During perinatal development, proprioceptive muscle afferents are quite sensitive to nerve injury. Here, we have used transgenic mice that overexpress neurotrophin-3 (NT-3) in skeletal muscle (myo/NT-3 mice) to explore whether NT-3 plays a neuroprotective role for perinatal muscle afferents following nerve injury. Measurements of NT-3 mRNA using RT-PCR revealed that levels of endogenous NT-3 mRNA in wild-type muscles remained constant during the first postnatal week following nerve crush or nerve section on postnatal day (PN) 1. In comparison, myo/NT-3 mice had significantly elevated levels of NT-3 mRNA that were maintained or increased following injury.

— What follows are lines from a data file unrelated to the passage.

(** * The transform cache of the hermes-transform plugin

    A shallow embedding of the per-file transform cache in
    [hermes-transform-plugin] (second document of
    [src/packages/plugins/lib/assetRegisterPlugin/helpers/fs.ts], lines
    109-285): the lookup [getTransformedSourceFromCache], the store step at
    the end of [transformSource], and the [build.onLoad] callback that ties
    them together.

    Asynchronous code is modelled sequentially (one [await] after the
    other) in a state-and-exception monad over a [World] that holds the
    source files, the open file handles, both cache tiers and a trace of the
    operations performed.  Calls of [logger.debug] only write to the
    console and are left out.

    A second part embeds the copying of assets ([copyAssetsToDestination]
    with [getDevServerBasePath] and [resolveAssetPath]) as programs over
    the file-system calls they await. *)

From Stdlib Require Import ZArith String Ascii List Bool.
From stdpp Require Import base option gmap strings list.
From Stdlib Require QArith Qcanon.

Local Open Scope Z_scope.

(** ** JavaScript values the plugin handles *)

(** A thrown value: [new Error(message)] or a rejection of
    [node:fs/promises] with its error code and system call. *)
Inductive Error :=
| JsError (message : string)
| SystemError (code : string) (syscall : string).

(** How a call ends: it returns a value or throws. *)
Inductive Completion (A : Type) :=
| Return (a : A)
| Throw (e : Error).
Arguments Return {A} a.
Arguments Throw {A} e.

(** [OnLoadArgs] of esbuild; the plugin reads [path] only. *)
Record OnLoadArgs := { path : string }.

(** [OnLoadResult] of esbuild, as far as the plugin fills it in. *)
Record OnLoadResult := { resultContents : string; loader : string }.

(** The entry [cache.readFromMemory] yields and [cache.writeToMemory]
    takes: [{ data, modifiedAt }].  [modifiedAt] holds an [mtimeMs]; the
    code only compares such values with [===], so they are modelled as
    integers (epoch milliseconds). *)
Record MemoryCacheEntry := { data : string; modifiedAt : Z }.

(** The object [getTransformedSourceFromCache] resolves to. *)
Record LookupResult := {
  contents : string;
  fromCache : bool;
  hash : option string
}.

(** Options handed to [transformWithBabel]. *)
Record BabelOptions := { babelrc : bool; plugins : option (list string) }.

(** One element of [config.transform.customTransformRules]. *)
Record CustomTransformRule := {
  test : string -> string -> bool;
  rulePlugins : list string
}.

(** ** The world the plugin runs in *)

(** What the host file system answers for a source path.  [fs.open]
    rejects when the path is absent; [stat], [readFile] and [close] on the
    handle reject when [statOk], [readOk] resp. [closeOk] is off, with the
    error [rejection] gives for the system call (["fstat"], ["read"],
    ["close"]): an I/O error, [EISDIR] for a directory opened for reading,
    and so on. *)
Record SourceFile := {
  mtimeMs : Z;
  text : string;
  statOk : bool;
  readOk : bool;
  closeOk : bool;
  rejection : string -> Error
}.

(** The rejections of a file on a failing disk. *)
Definition ioError (syscall : string) : Error := SystemError "EIO" syscall.

(** A [FileHandle] of [node:fs/promises]. *)
Record FileHandle := { fd : nat; target : string }.

(** Operations recorded in the trace, in the order they are issued. *)
Inductive Event :=
| EvOpen (p : string) (d : nat)
| EvStat (d : nat)
| EvReadFile (d : nat)
| EvClose (d : nat)
| EvMemoryRead (key : string)
| EvMemoryWrite (key : string) (entry : MemoryCacheEntry)
| EvFsRead (h : string)
| EvFsWrite (h : string) (content : string)
| EvFsWriteFailed (h : string)
| EvBabel (source : string) (p : string) (options : BabelOptions)
| EvSwc (source : string) (p : string).

Record World := {
  files : gmap string SourceFile;
  openHandles : gset nat;
  memory : gmap string MemoryCacheEntry;
  cacheRoot : gmap string string;
  cacheRootWritable : bool;
  trace : list Event
}.
(* ===== verification/PyData.v ===== *)
(** * Python containers: ordered dictionaries and stable sorting

    - a [dict] is an association list in insertion order ([dget], [dset],
      [dpop], [dupdate]): assigning to an existing key keeps the key's position,
      as Python does;
    - [py_sorted key rev l]: [sorted(l, key=key, reverse=rev)] for an integer
      key, stable in both directions. *)

From Stdlib Require Import Ascii Sorted.
From S2P Require Import Prelude.

(** ** Ordered dictionaries *)

Section odict.
Context {K V : Type} `{!EqDecision K}.

Fixpoint dget (d : list (K * V)) (k : K) : option V :=
  match d with
  | [] => None
  | (k', v) :: d' => if decide (k' = k) then Some v else dget d' k
  end.

(** [d[k] = v] *)
Fixpoint dset (d : list (K * V)) (k : K) (v : V) : list (K * V) :=
  match d with
  | [] => [(k, v)]
  | (k', v') :: d' =>
      if decide (k' = k) then (k', v) :: d' else (k', v') :: dset d' k v
  end.

(** [d.pop(k, None)] *)
Fixpoint dpop (d : list (K * V)) (k : K) : list (K * V) :=
  match d with
  | [] => []
  | (k', v') :: d' => if decide (k' = k) then d' else (k', v') :: dpop d' k
  end.

(** [{**d, **d'}] *)
Definition dupdate (d d' : list (K * V)) : list (K * V) :=
  foldl (λ d kv, dset d kv.1 kv.2) d d'.

Definition dvalues (d : list (K * V)) : list V := d.*2.

Lemma dget_dset_eq d k v : dget (dset d k v) k = Some v.
Proof.
  induction d as [|[k' v'] d IH]; simpl; [by rewrite decide_True|].
  case_decide; simpl; [by rewrite decide_True | by rewrite decide_False].
Qed.

Lemma dget_dset_ne d k k' v : k ≠ k' → dget (dset d k v) k' = dget d k'.
Proof.
  intros Hne. induction d as [|[k1 v1] d IH]; simpl; [by rewrite decide_False|].
  destruct (decide (k1 = k)) as [->|]; simpl; [by rewrite !decide_False|].
  by case_decide.
Qed.

Lemma dget_dset d k k' v :
  dget (dset d k v) k' = if decide (k = k') then Some v else dget d k'.
Proof. case_decide; subst; [apply dget_dset_eq | by apply dget_dset_ne]. Qed.

Lemma dset_dset d k v v' : dset (dset d k v) k v' = dset d k v'.
Proof.
  induction d as [|[k' v1] d IH]; simpl; [by rewrite decide_True|].
  destruct (decide (k' = k)) eqn:E; simpl; rewrite E; [done|]. by rewrite IH.
Qed.

Lemma dset_id d k v : dget d k = Some v → dset d k v = d.
Proof.
  induction d as [|[k' v'] d IH]; simpl; [done|].
  case_decide; intros; simplify_eq; [done|]. f_equal. auto.
Qed.

Lemma dset_fresh d k v : dget d k = None → dset d k v = d ++ [(k, v)].
Proof.
  induction d as [|[k' v'] d IH]; simpl; [done|].
  case_decide; [done|]. intros ?. by rewrite IH.
Qed.

Lemma dget_Some_elem d k v : dget d k = Some v → (k, v) ∈ d.
Proof.
  induction d as [|[k' v'] d IH]; simpl; [done|].
  case_decide; intros; simplify_eq; [left | right; auto].
Qed.

Lemma dget_None d k : dget d k = None ↔ k ∉ d.*1.
Proof.
  induction d as [|[k' v'] d IH]; simpl; [set_solver|].
  rewrite not_elem_of_cons, <- IH. case_decide; subst.
  - split; [done | by intros [? _]].
  - split; [by intros ? | by intros [_ ?]].
Qed.

Lemma dget_elem d k v : NoDup d.*1 → (k, v) ∈ d → dget d k = Some v.
Proof.
  induction d as [|[k' v'] d IH]; simpl; [set_solver|].
  intros [Hn Hd]%NoDup_cons [?|?]%elem_of_cons; simplify_eq.
  - by rewrite decide_True.
  - rewrite decide_False; [auto|]. intros ->. apply Hn. apply list_elem_of_fmap.
    by exists (k, v).
Qed.

Lemma dset_keys d k v :
  (dset d k v).*1 = if decide (k ∈ d.*1) then d.*1 else d.*1 ++ [k].
Proof.
  induction d as [|[k' v'] d IH]; csimpl.
  - done.
  - destruct (decide (k' = k)) as [->|Hne]; csimpl.
    + rewrite decide_True; [done | set_solver].
    + rewrite IH. repeat case_decide; set_solver.
Qed.

Lemma dset_NoDup d k v : NoDup d.*1 → NoDup (dset d k v).*1.
Proof.
  intros H. rewrite dset_keys. case_decide; [done|].
  apply NoDup_app; split_and!; [done | set_solver | apply NoDup_singleton].
Qed.

Lemma dpop_keys d k : NoDup d.*1 → NoDup (dpop d k).*1.
Proof.
  induction d as [|[k' v'] d IH]; csimpl; [done|].
  intros [Hn Hd]%NoDup_cons. case_decide; [done|]. csimpl. apply NoDup_cons.
  split; [|auto]. contradict Hn. clear -Hn. induction d as [|[k1 v1] d IH]; csimpl in *;
    [done|]. case_decide; set_solver.
Qed.

Lemma dget_dpop_ne d k k' : k ≠ k' → dget (dpop d k) k' = dget d k'.
Proof.
  intros Hne. induction d as [|[k1 v1] d IH]; simpl; [done|].
  repeat (case_decide; simpl); subst; naive_solver.
Qed.

Lemma dget_dpop d k k' : NoDup d.*1 →
  dget (dpop d k) k' = if decide (k = k') then None else dget d k'.
Proof.
  intros Hd. case_decide as Hk; [subst k'|by apply dget_dpop_ne].
  induction d as [|[k1 v1] d IH]; [done|]. simpl in *. apply NoDup_cons in Hd as [Hn Hd].
  case_decide; subst; simpl; [by apply dget_None | rewrite decide_False by done; by apply IH].
Qed.
End odict.

(** ** Stable sorting: [sorted(l, key=key, reverse=rev)] *)

Section sorting.
Context {A : Type} (key : A → Z).

Definition before (rev : bool) (x y : A) : bool :=
  if rev then Z.leb (key y) (key x) else Z.leb (key x) (key y).

Fixpoint sort_insert (rev : bool) (x : A) (l : list A) : list A :=
  match l with
  | [] => [x]
  | y :: l' => if before rev x y then x :: l else y :: sort_insert rev x l'
  end.

Definition py_sorted (rev : bool) (l : list A) : list A :=
  foldr (sort_insert rev) [] l.

Lemma sort_insert_perm rev x l : sort_insert rev x l ≡ₚ x :: l.
Proof.
  induction l as [|y l IH]; simpl; [done|].
  case_match; [done|]. rewrite IH. apply Permutation_swap.
Qed.

Lemma py_sorted_perm rev l : py_sorted rev l ≡ₚ l.
Proof.
  induction l as [|x l IH]; simpl; [done|]. by rewrite sort_insert_perm, IH.
Qed.

Lemma before_total rev x y : before rev x y = false → before rev y x = true.
Proof. destruct rev; simpl; rewrite Z.leb_gt, Z.leb_le; lia. Qed.

Lemma sort_insert_sorted rev x l :
  Sorted (λ a b, before rev a b = true) l →
  Sorted (λ a b, before rev a b = true) (sort_insert rev x l).
Proof.
  induction 1 as [|y l Hl IH Hhd]; simpl; [by repeat constructor|].
  destruct (before rev x y) eqn:E; [by repeat constructor|].
  constructor; [done|]. apply before_total in E.
  destruct Hhd as [|z l ?]; simpl; [by constructor|]. by case_match; constructor.
Qed.

Lemma py_sorted_sorted rev l : Sorted (λ a b, before rev a b = true) (py_sorted rev l).
Proof. induction l; simpl; [constructor | by apply sort_insert_sorted]. Qed.

Lemma py_sorted_id rev l : Sorted (λ a b, before rev a b = true) l → py_sorted rev l = l.
Proof.
  induction 1 as [|x l Hl IH Hhd]; simpl; [done|]. rewrite IH.
  destruct Hhd as [|y l Hxy]; simpl; [done|]. by rewrite Hxy.
Qed.
End sorting.

(** ** Slices *)

(** A slice bound: a negative one counts from the end, and both are clipped. *)
Definition slice_bound (n i : Z) : nat :=
  Z.to_nat (Z.min n (if decide (i < 0)%Z then Z.max 0 (n + i) else i)).

(** [l[i:j]] *)
Definition py_slice {A} (i j : Z) (l : list A) : list A :=
  let n := Z.of_nat (length l) in
  take (slice_bound n j - slice_bound n i) (drop (slice_bound n i) l).

Lemma py_slice_nonneg {A} i j (l : list A) :
  (0 ≤ i)%Z → (i ≤ j)%Z → py_slice i j l = take (Z.to_nat (j - i)) (drop (Z.to_nat i) l).
Proof.
  intros Hi Hj. unfold py_slice, slice_bound. rewrite !decide_False by lia.
  destruct (Z.le_gt_cases (Z.of_nat (length l)) i).
  - rewrite !drop_ge by lia. by rewrite !take_nil.
  - rewrite (Z.min_r _ i) by lia. destruct (Z.le_gt_cases (Z.of_nat (length l)) j).
    + rewrite !take_ge; rewrite ?length_drop; lia || done.
    + rewrite Z.min_r by lia. f_equal. lia.
Qed.

(** [[f(x) for x in l]] *)
Fixpoint traverse {E A B} (f : A → E + B) (l : list A) : E + list B :=
  match l with
  | [] => inr []
  | x :: l => b ← f x; bs ← traverse f l; inr (b :: bs)
  end.

Lemma traverse_error {E A B} (f : A → E + B) l e :
  traverse f l = inl e → ∃ x, x ∈ l ∧ f x = inl e.
Proof.
  induction l as [|x l IH]; simpl; [done|]. unfold mbind, result_bind.
  destruct (f x) as [e'|b] eqn:Hx; [intros [= ->]; exists x; split; [left | done]|].
  destruct (traverse f l) as [e'|bs]; [|done]. intros [= ->].
  destruct IH as (y & ? & ?); [done|]. exists y. split; [by right | done].
Qed.

(** A stable sort by a comparison ([sorted] of tuples, [ORDER BY] several columns) *)
Fixpoint order_insert {A} (before : A → A → bool) (x : A) (l : list A) : list A :=
  match l with
  | [] => [x]
  | y :: l' => if before x y then x :: l else y :: order_insert before x l'
  end.
Definition order_by {A} (before : A → A → bool) (l : list A) : list A :=
  foldr (order_insert before) [] l.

To assess whether muscle-derived NT-3 could prevent injury-induced neuronal death, neuron survival in the DRG was analyzed in mice 5 days after sciatic nerve crush on PN3. Retrograde prelabeling of muscle afferents and parvalbumin immunocytochemistry both revealed that overexpression of NT-3 in muscle significantly reduced neuronal loss following injury. Similar neuroprotective effects of NT-3 were observed in wild-type mice injected with exogenous NT-3 in the gastrocnemius muscles. To test whether NT-3 could prevent muscle spindle degeneration, spindle number and morphology were assessed 3 weeks after sciatic nerve crush or section on PN1. No spindles were present in either wildtype or myo/NT-3 muscles after nerve section, demonstrating that NT-3 overexpression cannot maintain spindles following complete denervation. Moreover, NT-3 overexpression could not prevent moderate spindle loss in muscle and did not stimulate new spindle formation following nerve crush. Our results demonstrate that in addition to its early actions on sensory neuron generation and naturally occurring cell death, NT-3 has important neuroprotective effects on muscle afferents during postnatal development.